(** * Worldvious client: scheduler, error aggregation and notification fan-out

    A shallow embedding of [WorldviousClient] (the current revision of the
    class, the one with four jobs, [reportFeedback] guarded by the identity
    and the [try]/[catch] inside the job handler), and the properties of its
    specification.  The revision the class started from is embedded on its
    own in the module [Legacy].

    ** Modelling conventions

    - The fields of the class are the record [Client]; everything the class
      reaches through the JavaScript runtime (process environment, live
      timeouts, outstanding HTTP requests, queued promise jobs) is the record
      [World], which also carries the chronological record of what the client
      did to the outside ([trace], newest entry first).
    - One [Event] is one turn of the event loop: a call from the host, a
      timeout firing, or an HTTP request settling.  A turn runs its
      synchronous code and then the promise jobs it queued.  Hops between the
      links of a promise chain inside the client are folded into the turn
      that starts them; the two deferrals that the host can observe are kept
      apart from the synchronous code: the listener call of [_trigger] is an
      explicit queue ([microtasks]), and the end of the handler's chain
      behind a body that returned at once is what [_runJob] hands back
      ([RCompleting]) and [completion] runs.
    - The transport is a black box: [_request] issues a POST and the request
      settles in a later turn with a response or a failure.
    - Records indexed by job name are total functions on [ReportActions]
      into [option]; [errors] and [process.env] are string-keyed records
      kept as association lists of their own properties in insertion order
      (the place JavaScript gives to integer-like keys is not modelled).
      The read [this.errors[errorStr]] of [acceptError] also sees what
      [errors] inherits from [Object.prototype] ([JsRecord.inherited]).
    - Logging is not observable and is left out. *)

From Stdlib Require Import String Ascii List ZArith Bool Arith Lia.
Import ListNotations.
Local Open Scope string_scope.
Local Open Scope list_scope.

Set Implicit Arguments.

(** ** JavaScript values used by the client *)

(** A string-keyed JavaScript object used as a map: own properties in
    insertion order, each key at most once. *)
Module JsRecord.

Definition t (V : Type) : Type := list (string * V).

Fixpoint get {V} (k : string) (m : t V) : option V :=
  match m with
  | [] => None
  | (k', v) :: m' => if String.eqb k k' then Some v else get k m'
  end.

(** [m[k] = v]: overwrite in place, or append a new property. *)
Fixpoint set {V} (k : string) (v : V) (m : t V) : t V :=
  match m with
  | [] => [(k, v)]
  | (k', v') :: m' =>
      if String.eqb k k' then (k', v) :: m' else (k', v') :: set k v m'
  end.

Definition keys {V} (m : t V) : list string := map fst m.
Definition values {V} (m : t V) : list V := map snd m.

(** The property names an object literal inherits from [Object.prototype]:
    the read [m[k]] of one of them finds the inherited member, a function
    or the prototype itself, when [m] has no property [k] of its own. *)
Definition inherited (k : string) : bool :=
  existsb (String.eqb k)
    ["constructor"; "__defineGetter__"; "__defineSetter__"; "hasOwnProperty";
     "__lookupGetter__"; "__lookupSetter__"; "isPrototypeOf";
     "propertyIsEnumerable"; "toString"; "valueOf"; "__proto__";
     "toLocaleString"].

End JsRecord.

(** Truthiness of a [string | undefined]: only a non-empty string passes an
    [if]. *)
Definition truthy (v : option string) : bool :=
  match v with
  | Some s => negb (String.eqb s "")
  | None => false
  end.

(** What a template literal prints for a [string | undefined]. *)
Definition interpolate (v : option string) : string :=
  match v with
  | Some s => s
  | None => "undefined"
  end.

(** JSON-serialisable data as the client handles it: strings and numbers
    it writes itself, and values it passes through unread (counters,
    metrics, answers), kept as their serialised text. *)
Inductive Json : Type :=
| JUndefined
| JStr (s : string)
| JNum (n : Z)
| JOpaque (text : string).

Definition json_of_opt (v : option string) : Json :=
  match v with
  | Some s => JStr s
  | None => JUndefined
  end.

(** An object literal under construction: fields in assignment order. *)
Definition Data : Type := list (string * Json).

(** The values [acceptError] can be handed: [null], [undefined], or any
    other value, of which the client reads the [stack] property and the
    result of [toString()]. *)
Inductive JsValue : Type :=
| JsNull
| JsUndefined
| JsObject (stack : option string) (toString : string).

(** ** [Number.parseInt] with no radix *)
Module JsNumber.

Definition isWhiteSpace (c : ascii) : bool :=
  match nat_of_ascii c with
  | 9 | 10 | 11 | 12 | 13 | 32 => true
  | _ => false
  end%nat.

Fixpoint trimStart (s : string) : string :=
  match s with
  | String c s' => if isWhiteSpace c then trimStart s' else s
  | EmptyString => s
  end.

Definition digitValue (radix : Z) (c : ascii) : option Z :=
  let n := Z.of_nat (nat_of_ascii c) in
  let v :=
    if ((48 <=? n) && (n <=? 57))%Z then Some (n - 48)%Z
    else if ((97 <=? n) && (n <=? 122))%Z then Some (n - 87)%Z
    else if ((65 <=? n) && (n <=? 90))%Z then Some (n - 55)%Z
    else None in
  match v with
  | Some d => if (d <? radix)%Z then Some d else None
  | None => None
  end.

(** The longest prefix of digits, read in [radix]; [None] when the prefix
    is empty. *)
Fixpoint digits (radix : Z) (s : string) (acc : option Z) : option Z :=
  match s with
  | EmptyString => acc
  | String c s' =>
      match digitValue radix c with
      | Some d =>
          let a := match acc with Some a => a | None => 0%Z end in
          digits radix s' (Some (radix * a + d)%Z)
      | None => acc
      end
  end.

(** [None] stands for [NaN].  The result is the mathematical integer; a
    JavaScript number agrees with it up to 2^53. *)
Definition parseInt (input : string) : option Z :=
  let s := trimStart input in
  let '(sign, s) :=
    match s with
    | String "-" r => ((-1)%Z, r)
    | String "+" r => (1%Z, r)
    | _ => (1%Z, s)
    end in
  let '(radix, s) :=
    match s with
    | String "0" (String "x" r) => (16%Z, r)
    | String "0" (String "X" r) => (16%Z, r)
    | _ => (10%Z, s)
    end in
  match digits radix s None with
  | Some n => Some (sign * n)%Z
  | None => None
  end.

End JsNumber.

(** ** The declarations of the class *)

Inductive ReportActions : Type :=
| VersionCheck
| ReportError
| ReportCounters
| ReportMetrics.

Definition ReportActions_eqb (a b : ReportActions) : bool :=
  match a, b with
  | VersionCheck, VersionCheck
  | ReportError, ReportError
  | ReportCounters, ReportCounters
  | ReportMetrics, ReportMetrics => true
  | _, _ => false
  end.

--

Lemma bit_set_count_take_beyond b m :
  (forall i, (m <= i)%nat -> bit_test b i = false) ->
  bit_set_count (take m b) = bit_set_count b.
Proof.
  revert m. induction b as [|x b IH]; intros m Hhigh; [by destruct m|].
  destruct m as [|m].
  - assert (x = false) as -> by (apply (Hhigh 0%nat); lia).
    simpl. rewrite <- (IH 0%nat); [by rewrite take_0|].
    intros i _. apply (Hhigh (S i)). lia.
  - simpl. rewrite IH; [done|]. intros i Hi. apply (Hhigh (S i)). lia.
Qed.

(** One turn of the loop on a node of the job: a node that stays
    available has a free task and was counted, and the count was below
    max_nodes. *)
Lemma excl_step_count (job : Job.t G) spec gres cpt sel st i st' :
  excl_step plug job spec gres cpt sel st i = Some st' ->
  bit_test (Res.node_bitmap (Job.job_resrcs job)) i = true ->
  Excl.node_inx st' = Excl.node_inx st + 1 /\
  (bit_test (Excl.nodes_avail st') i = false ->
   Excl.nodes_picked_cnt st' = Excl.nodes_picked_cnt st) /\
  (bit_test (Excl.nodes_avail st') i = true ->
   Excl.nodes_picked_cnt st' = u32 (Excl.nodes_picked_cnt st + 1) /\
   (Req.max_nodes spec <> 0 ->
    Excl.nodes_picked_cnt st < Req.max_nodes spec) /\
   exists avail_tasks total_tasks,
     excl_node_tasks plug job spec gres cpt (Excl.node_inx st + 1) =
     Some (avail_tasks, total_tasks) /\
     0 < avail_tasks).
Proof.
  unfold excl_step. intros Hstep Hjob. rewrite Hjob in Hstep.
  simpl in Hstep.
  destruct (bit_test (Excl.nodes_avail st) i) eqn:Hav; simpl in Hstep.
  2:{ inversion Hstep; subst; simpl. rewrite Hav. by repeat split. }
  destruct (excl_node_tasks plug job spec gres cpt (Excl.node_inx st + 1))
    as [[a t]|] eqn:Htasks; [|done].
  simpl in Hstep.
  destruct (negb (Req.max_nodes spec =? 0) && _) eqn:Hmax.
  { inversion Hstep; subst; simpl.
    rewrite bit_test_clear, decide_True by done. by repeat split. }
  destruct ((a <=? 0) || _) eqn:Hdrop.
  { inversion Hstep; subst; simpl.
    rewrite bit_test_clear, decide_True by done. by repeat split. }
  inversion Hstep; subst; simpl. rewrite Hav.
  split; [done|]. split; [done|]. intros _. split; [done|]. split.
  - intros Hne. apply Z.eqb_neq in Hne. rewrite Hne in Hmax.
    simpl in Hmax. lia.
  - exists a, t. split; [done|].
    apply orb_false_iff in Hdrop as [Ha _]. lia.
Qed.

* * *

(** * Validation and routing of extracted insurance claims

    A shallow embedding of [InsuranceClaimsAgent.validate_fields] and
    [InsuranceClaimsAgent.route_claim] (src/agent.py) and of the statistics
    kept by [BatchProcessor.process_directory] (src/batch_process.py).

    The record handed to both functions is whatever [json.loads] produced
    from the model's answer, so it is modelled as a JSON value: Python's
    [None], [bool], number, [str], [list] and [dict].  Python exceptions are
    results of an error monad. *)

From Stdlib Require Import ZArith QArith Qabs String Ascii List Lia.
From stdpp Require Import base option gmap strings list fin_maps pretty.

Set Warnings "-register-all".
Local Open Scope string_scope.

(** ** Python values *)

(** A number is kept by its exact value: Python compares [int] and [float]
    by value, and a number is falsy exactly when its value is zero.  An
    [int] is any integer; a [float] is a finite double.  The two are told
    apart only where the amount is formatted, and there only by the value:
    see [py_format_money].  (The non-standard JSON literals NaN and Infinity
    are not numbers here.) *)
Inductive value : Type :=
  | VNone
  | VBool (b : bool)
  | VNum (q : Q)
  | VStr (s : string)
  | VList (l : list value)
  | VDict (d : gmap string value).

> [Task] Reproduce word for word the material above, beginning with the line that contains "else if ((97" and ending with the line that contains "(** ** The declarations of the class *)".

> [Response to the task]
    else if ((97 <=? n) && (n <=? 122))%Z then Some (n - 87)%Z
    else if ((65 <=? n) && (n <=? 90))%Z then Some (n - 55)%Z
    else None in
  match v with
  | Some d => if (d <? radix)%Z then Some d else None
  | None => None
  end.

(** The longest prefix of digits, read in [radix]; [None] when the prefix
    is empty. *)
Fixpoint digits (radix : Z) (s : string) (acc : option Z) : option Z :=
  match s with
  | EmptyString => acc
  | String c s' =>
      match digitValue radix c with
      | Some d =>
          let a := match acc with Some a => a | None => 0%Z end in
          digits radix s' (Some (radix * a + d)%Z)
      | None => acc
      end
  end.

(** [None] stands for [NaN].  The result is the mathematical integer; a
    JavaScript number agrees with it up to 2^53. *)
Definition parseInt (input : string) : option Z :=
  let s := trimStart input in
  let '(sign, s) :=
    match s with
    | String "-" r => ((-1)%Z, r)
    | String "+" r => (1%Z, r)
    | _ => (1%Z, s)
    end in
  let '(radix, s) :=
    match s with
    | String "0" (String "x" r) => (16%Z, r)
    | String "0" (String "X" r) => (16%Z, r)
    | _ => (10%Z, s)
    end in
  match digits radix s None with
  | Some n => Some (sign * n)%Z
  | None => None
  end.

End JsNumber.

(** ** The declarations of the class *)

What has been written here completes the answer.